Problem: Please write out exactly the lines of the data below from the line holding "Theorem selectionEffect_adds_handler csv" through the line holding "(** ** A hover session on a concrete map", and leave out the rest.

***** Source records *****

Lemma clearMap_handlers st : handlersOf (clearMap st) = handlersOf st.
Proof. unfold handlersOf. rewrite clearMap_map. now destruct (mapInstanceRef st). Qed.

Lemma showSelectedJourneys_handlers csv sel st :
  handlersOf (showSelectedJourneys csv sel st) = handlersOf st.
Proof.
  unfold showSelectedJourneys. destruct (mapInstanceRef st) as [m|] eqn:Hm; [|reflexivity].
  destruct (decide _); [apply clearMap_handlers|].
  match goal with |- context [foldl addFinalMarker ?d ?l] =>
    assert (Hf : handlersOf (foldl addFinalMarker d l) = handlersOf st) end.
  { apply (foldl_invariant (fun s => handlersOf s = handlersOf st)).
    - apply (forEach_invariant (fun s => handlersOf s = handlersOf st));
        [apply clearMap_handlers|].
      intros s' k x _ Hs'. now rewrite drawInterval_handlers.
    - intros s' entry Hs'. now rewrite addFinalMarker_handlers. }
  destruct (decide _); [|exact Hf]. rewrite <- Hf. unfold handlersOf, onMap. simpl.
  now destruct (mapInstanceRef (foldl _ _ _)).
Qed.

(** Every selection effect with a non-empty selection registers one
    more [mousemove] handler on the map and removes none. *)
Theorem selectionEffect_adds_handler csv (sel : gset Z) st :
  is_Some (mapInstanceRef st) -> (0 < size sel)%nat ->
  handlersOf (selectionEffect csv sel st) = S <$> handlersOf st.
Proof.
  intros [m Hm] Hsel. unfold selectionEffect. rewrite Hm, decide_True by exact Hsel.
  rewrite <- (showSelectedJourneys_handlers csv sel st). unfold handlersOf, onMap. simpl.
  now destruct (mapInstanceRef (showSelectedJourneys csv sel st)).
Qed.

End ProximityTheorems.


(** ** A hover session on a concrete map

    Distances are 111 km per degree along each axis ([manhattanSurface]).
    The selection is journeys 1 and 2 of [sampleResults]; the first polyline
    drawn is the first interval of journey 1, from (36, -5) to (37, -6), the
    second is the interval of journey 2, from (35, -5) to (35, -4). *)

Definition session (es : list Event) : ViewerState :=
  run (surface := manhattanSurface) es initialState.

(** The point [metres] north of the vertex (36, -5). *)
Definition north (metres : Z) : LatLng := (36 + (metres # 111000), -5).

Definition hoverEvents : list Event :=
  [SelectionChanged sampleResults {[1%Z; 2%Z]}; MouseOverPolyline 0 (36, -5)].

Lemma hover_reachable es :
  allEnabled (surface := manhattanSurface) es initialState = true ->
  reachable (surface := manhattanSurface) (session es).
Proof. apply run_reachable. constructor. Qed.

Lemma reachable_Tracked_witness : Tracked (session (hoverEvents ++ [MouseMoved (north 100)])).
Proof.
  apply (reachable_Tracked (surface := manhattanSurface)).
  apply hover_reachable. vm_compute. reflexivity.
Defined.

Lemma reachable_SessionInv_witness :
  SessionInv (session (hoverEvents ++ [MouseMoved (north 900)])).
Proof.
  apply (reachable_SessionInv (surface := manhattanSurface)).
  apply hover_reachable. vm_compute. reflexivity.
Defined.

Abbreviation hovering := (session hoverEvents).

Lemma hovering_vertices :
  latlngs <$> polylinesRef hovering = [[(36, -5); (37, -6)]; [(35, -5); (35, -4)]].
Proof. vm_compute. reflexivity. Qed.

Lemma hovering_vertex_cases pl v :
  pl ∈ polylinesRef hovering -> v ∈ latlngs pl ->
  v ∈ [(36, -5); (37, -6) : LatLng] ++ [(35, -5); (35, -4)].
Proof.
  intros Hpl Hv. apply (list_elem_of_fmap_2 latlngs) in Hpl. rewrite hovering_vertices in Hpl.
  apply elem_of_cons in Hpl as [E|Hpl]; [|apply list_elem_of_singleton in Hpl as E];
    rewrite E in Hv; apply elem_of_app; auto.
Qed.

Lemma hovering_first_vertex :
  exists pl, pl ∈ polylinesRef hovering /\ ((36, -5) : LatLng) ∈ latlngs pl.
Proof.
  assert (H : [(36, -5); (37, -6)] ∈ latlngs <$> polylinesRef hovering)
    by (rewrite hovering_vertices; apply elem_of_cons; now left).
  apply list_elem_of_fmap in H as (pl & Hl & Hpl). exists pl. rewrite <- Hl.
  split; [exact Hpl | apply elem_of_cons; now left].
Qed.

*****
***** Source records *****

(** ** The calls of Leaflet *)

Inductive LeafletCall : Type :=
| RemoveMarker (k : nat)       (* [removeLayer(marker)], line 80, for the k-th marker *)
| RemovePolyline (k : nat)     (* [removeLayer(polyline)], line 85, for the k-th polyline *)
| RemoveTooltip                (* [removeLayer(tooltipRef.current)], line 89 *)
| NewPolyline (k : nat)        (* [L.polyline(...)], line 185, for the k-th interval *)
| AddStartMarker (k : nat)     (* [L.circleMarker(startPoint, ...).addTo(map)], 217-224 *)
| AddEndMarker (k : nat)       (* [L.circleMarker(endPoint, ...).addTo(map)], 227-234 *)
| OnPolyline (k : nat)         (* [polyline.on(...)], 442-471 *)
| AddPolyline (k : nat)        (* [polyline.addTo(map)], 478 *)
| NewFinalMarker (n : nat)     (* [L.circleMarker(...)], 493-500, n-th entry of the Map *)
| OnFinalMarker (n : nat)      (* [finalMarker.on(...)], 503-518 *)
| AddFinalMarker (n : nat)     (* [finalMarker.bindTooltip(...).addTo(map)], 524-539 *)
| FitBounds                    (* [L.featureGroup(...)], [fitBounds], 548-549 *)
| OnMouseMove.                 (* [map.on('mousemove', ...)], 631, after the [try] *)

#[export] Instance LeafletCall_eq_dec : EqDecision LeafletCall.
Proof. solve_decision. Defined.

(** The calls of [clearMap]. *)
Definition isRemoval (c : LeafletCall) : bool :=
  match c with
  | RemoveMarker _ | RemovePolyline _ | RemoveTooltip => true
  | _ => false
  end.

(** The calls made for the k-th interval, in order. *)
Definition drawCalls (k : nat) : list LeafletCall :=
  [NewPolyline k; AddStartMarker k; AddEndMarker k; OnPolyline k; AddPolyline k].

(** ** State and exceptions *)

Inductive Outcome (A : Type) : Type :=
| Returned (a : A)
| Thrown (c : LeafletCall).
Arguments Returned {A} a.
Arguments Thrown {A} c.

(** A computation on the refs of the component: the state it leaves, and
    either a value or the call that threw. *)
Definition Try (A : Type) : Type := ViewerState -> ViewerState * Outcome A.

*****

Response to this exercise:
Theorem selectionEffect_adds_handler csv (sel : gset Z) st :
  is_Some (mapInstanceRef st) -> (0 < size sel)%nat ->
  handlersOf (selectionEffect csv sel st) = S <$> handlersOf st.
Proof.
  intros [m Hm] Hsel. unfold selectionEffect. rewrite Hm, decide_True by exact Hsel.
  rewrite <- (showSelectedJourneys_handlers csv sel st). unfold handlersOf, onMap. simpl.
  now destruct (mapInstanceRef (showSelectedJourneys csv sel st)).
Qed.

End ProximityTheorems.


(** ** A hover session on a concrete map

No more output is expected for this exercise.